(** ** Flushing keeps what the database holds *)

Section Flushing.
Context {c : Comparator} {Hok : ComparatorOk c (fun _ => True)} {Hshort : ComparatorShort (InternalKeyComparator c) internal_dom}.
Context {E F G : Type} `{FileEnv E F G} `{AppendFileOk F} {HE : FileEnvOk E F G} `{ReadFile G}.
Context {compress : bytes -> option bytes} {length_of : bytes -> option Z} {uncompress : bytes -> option bytes}.
Context {Hsnappy : SnappyOk compress length_of uncompress}.
Context {T : Type} `{TableSource T} {good : T -> Prop} {serves : Z -> Z -> list ientry -> Prop} {HT : TableSourceOk T c good serves}.
Context `{TableOpener T} {opens_to : Z -> bytes -> Prop}
  {HO : TableOpenerOk T c good serves (finished (c := c) (length_of := length_of) (uncompress := uncompress)) opens_to}.
Context (taddr recordaddr interval blocksize : Z) (compression : CompressionType) (addr : Z) (dbname : bytes) (maxfilesize : Z).
Hypothesis Hinterval : 1 <= interval.

Abbreviation DBState := (DB (E := E) (F := F) (T := T)).
Abbreviation holds_db := (db_holds (c := c) (good := good) (serves := serves)).

(** The files of the database: a well-formed version whose numbers are below the next one,
    and the manifest, which holds the edits [es]. *)
Record db_files (d : DBState) (es : list VersionEdit) (fragss : list (list (RecordType * bytes))) : Prop := {
  df_version : exists v, current (db_vs d) = Some v /\ version_wf (ucmp := c) v /\
    forall L g, is_level L -> g ∈ level_files v L -> 0 < number g < vs_nextfilenumber (db_vs d);
  df_manifest : exists log, descriptorlog (db_vs d) = Some log /\ manifest_holds log es fragss;
  df_counters : counters_fit (db_vs d);
  df_logs : vs_lognumber (db_vs d) <= db_logfilenumber d < vs_nextfilenumber (db_vs d);
}.

(** *** Deleting files changes nothing of this *)

Lemma delete_loop_ok live names : forall d : DBState, good (db_tables d) ->
  exists tables env, delete_loop (F := F) (G := G) dbname live names d = Some (set_versions (db_vs d) tables env d) /\ good tables.
Proof.
  assert (forall d : DBState, d = set_versions (db_vs d) (db_tables d) (db_env d) d) as Hid by (by intros []).
  induction names as [|name names IH]; intros d Hg; cbn [delete_loop].
  { eexists _, _. split; [f_equal; apply Hid|done]. }
  destruct (ParseFileName name) as [[n type]|]; [|by apply IH]. destruct (keep_file d live n type); [by apply IH|].
  assert (exists t, (if decide (type = kTableFile) then tevict (db_tables d) n else Some (db_tables d)) = Some t /\ good t) as (t & -> & Ht).
  { case_decide; [by apply tevict_ok|by eexists]. }
  cbn [mbind option_bind]. destruct (RemoveFile _ _) as [s1 env1].
  destruct (IH (set_versions (db_vs d) t env1 d) Ht) as (t2 & env2 & -> & Ht2). by exists t2, env2.
Qed.

Lemma DeleteObsoleteFiles_ok (d : DBState) : good (db_tables d) ->
  exists tables env, DeleteObsoleteFiles (F := F) (G := G) dbname d = Some (set_versions (db_vs d) tables env d) /\ good tables.
Proof. intros Hg. unfold DeleteObsoleteFiles. destruct (GetChildren _ _) as [s names]. by apply delete_loop_ok. Qed.

(** *** The new file *)

Lemma sorted_ends (sorted : list MemEntry) first e : StronglySorted (key_lt (c := InternalKeyComparator c)) (map entry_of (map mem_ientry sorted)) ->
  sorted !! 0%nat = Some first -> e ∈ sorted ->
  Internal_Compare c (AppendInternalKey [] (mkey first)) (AppendInternalKey [] (mkey e)) <> Gt /\
  Internal_Compare c (AppendInternalKey [] (mkey e)) (last_key [] sorted) <> Gt.
Proof.
  intros Hs Hf [i Hi]%list_elem_of_lookup.
  assert (forall j a, sorted !! j = Some a -> map entry_of (map mem_ientry sorted) !! j = Some (entry_of (mem_ientry a))) as Hl
    by (intros j a Ha; by rewrite !list_lookup_fmap, Ha).
  assert (forall j k a b, (j <= k)%nat -> sorted !! j = Some a -> sorted !! k = Some b ->
    Internal_Compare c (AppendInternalKey [] (mkey a)) (AppendInternalKey [] (mkey b)) <> Gt) as Hle.
  { intros j k a b Hjk Ha Hb. destruct (decide (j = k)) as [->|Hne].
    - rewrite Ha in Hb. injection Hb as <-. by rewrite Internal_refl.
    - pose proof (sorted_lookup _ _ j k _ _ Hs ltac:(lia) (Hl _ _ Ha) (Hl _ _ Hb)) as Hlt. unfold key_lt, entry_of in Hlt. cbn [fst Compare InternalKeyComparator mem_ientry] in Hlt. by rewrite Hlt. }
  split; [by apply (Hle 0%nat i); [lia|..]|]. unfold last_key. rewrite last_lookup.
  destruct (sorted !! pred (length sorted)) as [l|] eqn:Hlast.
  - apply (Hle i (pred (length sorted))); [apply lookup_lt_Some in Hi; lia|done..].
  - apply lookup_ge_None in Hlast. apply lookup_lt_Some in Hi. lia.
Qed.

Lemma sorted_file_holds dat num sz (sorted : list MemEntry) first :
  StronglySorted (key_lt (c := InternalKeyComparator c)) (map entry_of (map mem_ientry sorted)) ->
  sorted !! 0%nat = Some first -> Forall fits sorted -> serves num sz (map mem_ientry sorted) ->
  file_holds (ucmp := c) (serves := serves) (fun g => dat_add dat (map mem_ientry sorted) num (number g))
    (FileMetaData_make num sz (AppendInternalKey [] (mkey first)) (last_key [] sorted)).
Proof.
  intros Hs Hf Hfit Hse. rewrite Forall_forall in Hfit.
  assert (exists l, last sorted = Some l /\ l ∈ sorted) as (l & Hl & Hlin).
  { destruct (last sorted) as [l|] eqn:Hl; [exists l; split; [done|by apply last_Some_elem_of]|]. by apply last_None in Hl as ->. }
  assert (last_key [] sorted = AppendInternalKey [] (mkey l)) as Hlk by (unfold last_key; by rewrite Hl).
  pose proof (list_elem_of_lookup_2 _ _ _ Hf) as Hfin.
  split; cbn [number VersionEdit.filesize FileMetaData_make smallest largest]; unfold dat_add; rewrite ?Z.eqb_refl; try done.
  - split; cbn [smallest largest FileMetaData_make].
    + exists (mkey first). split; [apply Hfit; done|done].
    + rewrite Hlk. exists (mkey l). split; [apply Hfit; done|done].
    + by apply (sorted_ends sorted first first).
  - intros e (a & -> & Ha)%list_elem_of_fmap. split; [by apply Hfit|]. by apply sorted_ends.
  - exists (mem_ientry l). split; [by apply list_elem_of_fmap_2|done].
Qed.

Lemma BuildTable_ok m es num env f env' t : holds c m es -> es <> [] -> 5 * GetMemoryUsage m + 300 < 2 ^ 32 -> 0 < num < 2 ^ 64 ->
  good t -> (forall name, TableFileName dbname num = Some name -> NewWritableFile (G := G) env name = (OK, Some f, env')) ->
  (forall s meta f env2, BuildTable_file c (G := G) compress interval blocksize compression addr dbname m num env = Some (s, meta, Some f, env2) ->
     opens_to num (contents f)) ->
  exists sorted first sz t', sorted ≡ₚ es /\ StronglySorted (key_lt (c := InternalKeyComparator c)) (map entry_of (map mem_ientry sorted)) /\
    sorted !! 0%nat = Some first /\ serves num sz (map mem_ientry sorted) /\ good t' /\ 0 < sz < 2 ^ 33 /\
    BuildTable c (G := G) compress interval blocksize compression addr dbname m num env t =
      Some (OK, FileMetaData_make num sz (AppendInternalKey [] (mkey first)) (last_key [] sorted), env', t').
Proof.
  intros Hm Hne Hu Hnum Ht Hnew Hopen.
  destruct (BuildTable_file_ok (length_of := length_of) (uncompress := uncompress) interval blocksize compression addr dbname Hinterval
    m es num env f env' Hm Hne Hu ltac:(lia) Hnew) as (sorted & first & f' & Hp & Hs & Hf & Hfin & Hb).
  set (sz := Z.of_nat (length (contents f'))) in *. assert (0 < sz < 2 ^ 33) as Hsz.
  { destruct Hfin as (blocks & idx & meta & ih & Htf). split; [|apply Htf].
    destruct (tf_footer _ _ _ _ _ _ Htf) as [body Hbody]. unfold sz. rewrite Hbody, length_app, length_footer_bytes. lia. }
  destruct (topen_ok t num (map mem_ientry sorted) (contents f') Ht Hnum (Hopen _ _ _ _ Hb) Hfin Hs) as (Hse & t' & Ho & Ht').
  { apply Forall_forall. intros x (e & -> & He)%list_elem_of_fmap. rewrite Hp in He. destruct Hm as [Hfit _].
    rewrite Forall_forall in Hfit. by apply Hfit. }
  exists sorted, first, sz, t'. split_and!; try done; try lia. unfold BuildTable. rewrite Hb. cbn [mbind option_bind ok OK].
  cbn [VersionEdit.filesize FileMetaData_make]. fold sz in Ho. rewrite Ho. cbn [mbind option_bind ok OK andb].
  by rewrite (proj2 (Z.ltb_lt _ _)) by lia.
Qed.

::::::

◆ **THE TASK**
Within the material above, extract exactly the lines that start at the line containing "ComparatorOk c (fun" and stop after the line containing "-> list ientry", and only those.

◆ **FINISHED EXERCISE**
Context {c : Comparator} {Hok : ComparatorOk c (fun _ => True)} {Hshort : ComparatorShort (InternalKeyComparator c) internal_dom}.
Context {E F G : Type} `{FileEnv E F G} `{AppendFileOk F} {HE : FileEnvOk E F G} `{ReadFile G}.
Context {compress : bytes -> option bytes} {length_of : bytes -> option Z} {uncompress : bytes -> option bytes}.
Context {Hsnappy : SnappyOk compress length_of uncompress}.
Context {T : Type} `{TableSource T} {good : T -> Prop} {serves : Z -> Z -> list ientry -> Prop} {HT : TableSourceOk T c good serves}.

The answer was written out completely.